Three types of polymers (hydroxypropyl methylcellulose, polyvinyl alcohol, and poloxamer) were selected as stabilizers for the ASD and co-incorporated with PRX onto Neusilin® US2. Physicochemical properties of PRX-impregnated composites, including morphology, particle size, specific surface area, total pore volume, solid-state characteristics, drug loading, and dissolution were evaluated to confirm successful impregnation.

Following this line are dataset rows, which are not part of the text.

(** A pattern without line break that does not occur in a line does not
    start in it, nor in the line break after it. *)
Lemma no_match_in_line (x rest : str) (j : nat) :
  JS.includes x p = false -> j < length x + 2 ->
  JS.startsWith (skipn j (x ++ CRLF ++ rest)) p = false.
Proof.
  intros Hx Hj. destruct (JS.startsWith _ p) eqn:E; [|reflexivity]. exfalso.
  change (x ++ CRLF ++ rest) with (x ++ CR :: (LF :: rest)) in E.
  apply match_split_char in E as [[_ E]|[Hlt E]]; [| |exact p_no_CR].
  - rewrite (includes_false x p j Hx) in E. discriminate.
  - replace (j - length x - 1) with 0 in E by lia. simpl in E.
    destruct p as [|d q]; [congruence|]. simpl in E.
    apply andb_true_iff in E as [E _]. apply Ascii.eqb_eq in E.
    apply p_no_LF. left. exact E.
Qed.

Lemma skipn_line (x rest : str) : skipn (length x + 2) (x ++ CRLF ++ rest) = rest.
Proof.
  rewrite skipn_app, skipn_all2 by lia.
  replace (length x + 2 - length x) with 2 by lia. reflexivity.
Qed.

(** The search goes on after the line. *)
Lemma find_skip_line (x rest : str) :
  JS.includes x p = false ->
  JS.find (x ++ CRLF ++ rest) p
  = option_map (Nat.add (length x + 2)) (JS.find rest p).
Proof.
  intros Hx. rewrite (find_skip _ p (length x + 2)).
  - rewrite skipn_line. reflexivity.
  - intros j Hj. apply no_match_in_line; assumption.
  - rewrite !length_app. simpl. lia.
Qed.

(** Something that starts with [p] is first found after the line. *)
Lemma find_after_line (x q rest : str) :
  JS.includes x p = false ->
  JS.find (x ++ CRLF ++ (p ++ q) ++ rest) (p ++ q) = Some (length x + 2).
Proof.
  intros Hx. apply find_intro.
  - rewrite skipn_line. apply startsWith_app.
  - intros j Hj. destruct (JS.startsWith _ (p ++ q)) eqn:E; [|reflexivity].
    apply startsWith_prefix in E.
    rewrite no_match_in_line in E by assumption. discriminate.
  - rewrite !length_app. simpl. lia.
Qed.

(** A pattern without line break occurs in lines only inside a line. *)
Lemma includes_line (x rest : str) :
  JS.includes x p = false -> JS.includes rest p = false ->
  JS.includes (x ++ CRLF ++ rest) p = false.
Proof.
  intros Hx Hr. unfold JS.includes in *. rewrite (find_skip_line x rest Hx).
  destruct (JS.find rest p); [discriminate|reflexivity].
Qed.

Lemma find_none_line (x q : str) :
  JS.includes x p = false -> JS.find (x ++ CRLF) (p ++ q) = None.
Proof.
  intros Hx. destruct (JS.find (x ++ CRLF) (p ++ q)) as [i|] eqn:E; [|reflexivity].
  apply find_spec in E as (E & Hb & _). apply startsWith_prefix in E.
  rewrite <- (app_nil_r (x ++ CRLF)), <- app_assoc in E.
  rewrite no_match_in_line in E; [discriminate|exact Hx|].
  rewrite !length_app in Hb. simpl in Hb.
  destruct p; [congruence|simpl in Hb; lia].
Qed.

End Lines.

(** *** [split] and [join] *)

Lemma str_len_ind (P : str -> Prop) :
  (forall s, (forall t, length t < length s -> P t) -> P s) -> forall s, P s.
Proof.
  intros H s. remember (length s) as n eqn:Hn. revert s Hn.
  induction n as [n IH] using lt_wf_ind. intros s Hn. apply H.
  intros t Ht. apply (IH (length t)); [lia|reflexivity].
Qed.

Section Split.
Variable p : str.
Hypothesis p_nonempty : p <> [].

Lemma p_length : 1 <= length p.
Proof. destruct p; [congruence|simpl; lia]. Qed.

Lemma splitFuel_stable (f1 f2 : nat) (s : str) :
  length s <= f1 -> length s <= f2 -> JS.splitFuel f1 s p = JS.splitFuel f2 s p.
Proof.
  revert f2 s; induction f1 as [|f1 IH]; intros f2 s H1 H2.
  - destruct s; simpl in H1; [|lia]. destruct f2; cbn [JS.splitFuel]; [reflexivity|].
    rewrite find_nil by exact p_nonempty. reflexivity.
  - destruct f2 as [|f2].
    + destruct s; simpl in H2; [|lia]. cbn [JS.splitFuel].
      rewrite find_nil by exact p_nonempty. reflexivity.
    + cbn [JS.splitFuel]. destruct (JS.find s p) as [i|] eqn:E; [|reflexivity].
      f_equal. pose proof (find_spec s p i E) as (_ & Hb & _).
      pose proof p_length.
      apply IH; rewrite length_skipn; lia.
Qed.

Lemma split_eq (s : str) : JS.split s p = JS.splitFuel (length s) s p.
Proof. unfold JS.split. destruct p; [congruence|reflexivity]. Qed.

Lemma split_none (s : str) : JS.find s p = None -> JS.split s p = [s].
Proof.
  intros E. rewrite split_eq.
  destruct (length s); cbn [JS.splitFuel]; [reflexivity|]. rewrite E. reflexivity.
Qed.

Lemma split_some (s : str) (i : nat) :
  JS.find s p = Some i ->
  JS.split s p = firstn i s :: JS.split (skipn (i + length p) s) p.
Proof.
  intros E. pose proof (find_spec s p i E) as (_ & Hb & _).
  pose proof p_length as Hl.
  rewrite !split_eq.
  destruct (length s) as [|n] eqn:Hn; [lia|].
  cbn [JS.splitFuel]. rewrite E. f_equal.
  apply splitFuel_stable; rewrite length_skipn; lia.
Qed.

(** The first separator of [a ++ p ++ b] ends the first piece. *)
Lemma split_app (a b : str) :
  JS.find (a ++ p ++ b) p = Some (length a) ->
  JS.split (a ++ p ++ b) p = a :: JS.split b p.
Proof.
  intros E. rewrite (split_some _ _ E). f_equal.
  - rewrite firstn_app, Nat.sub_diag, firstn_all. simpl. apply app_nil_r.
  - rewrite app_assoc, skipn_app, <- length_app, skipn_all, Nat.sub_diag.
    reflexivity.
Qed.

Lemma split_nonempty (s : str) : JS.split s p <> [].
Proof.
  destruct (JS.find s p) as [i|] eqn:E.
  - rewrite (split_some _ _ E). discriminate.
  - rewrite (split_none _ E). discriminate.
Qed.

Lemma join_cons (x : str) (l : list str) :
  l <> [] -> JS.join p (x :: l) = x ++ p ++ JS.join p l.
Proof. destruct l; [congruence|reflexivity]. Qed.

(** Joining the pieces with the separator gives the string back. *)
Lemma join_split (s : str) : JS.join p (JS.split s p) = s.
Proof.
  induction s as [s IH] using str_len_ind.
  destruct (JS.find s p) as [i|] eqn:E.
  - rewrite (split_some _ _ E), join_cons by apply split_nonempty.
    pose proof (find_spec s p i E) as (Hm & Hb & _). pose proof p_length.
    rewrite IH by (rewrite length_skipn; lia).
    apply startsWith_iff in Hm as [r Hr].
    rewrite <- (firstn_skipn i s) at 3. f_equal. rewrite Hr. f_equal.
    rewrite Nat.add_comm, <- skipn_skipn, Hr.
    rewrite skipn_app, skipn_all, Nat.sub_diag. reflexivity.
  - rewrite (split_none _ E). reflexivity.
Qed.

Lemma split_elem_length (s x : str) : In x (JS.split s p) -> length x <= length s.
Proof.
  revert x; induction s as [s IH] using str_len_ind; intros x Hx.
  destruct (JS.find s p) as [i|] eqn:E.
  - rewrite (split_some _ _ E) in Hx.
    pose proof (find_spec s p i E) as (_ & Hb & _). pose proof p_length.
    destruct Hx as [<-|Hx].
    + rewrite length_firstn. lia.
    + apply IH in Hx; rewrite length_skipn in *; lia.
  - rewrite (split_none _ E) in Hx. destruct Hx as [<-|[]]. lia.
Qed.

(** Every piece but the first comes after a separator. *)
Lemma split_tail_length (s x : str) :
  In x (skipn 1 (JS.split s p)) -> length x + length p <= length s.
Proof.
  intros Hx. destruct (JS.find s p) as [i|] eqn:E.
  - rewrite (split_some _ _ E) in Hx. simpl in Hx.
    pose proof (find_spec s p i E) as (_ & Hb & _).
    apply split_elem_length in Hx. rewrite length_skipn in Hx. lia.
  - rewrite (split_none _ E) in Hx. destruct Hx.
Qed.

Stability of PRX-impregnated composites was also assessed at 40 °C and 75% relative humidity.

Results

The actual drug loading in the poloxamer formulation was 18.51 ± 0.02%, and after 3 months of storage, it remained at 16.39 ± 0.07%, indicating good retention relative to the 20% target drug loading. Compared with other polymers, poloxamer was found to be the most effective in stabilizing the amorphous PRX and preventing its recrystallization.

Conclusions

Impregnation of the drug in its amorphous state along with poloxamer onto Neusilin® US2 could be a promising approach to improve the dissolution rate of poorly water-soluble drug.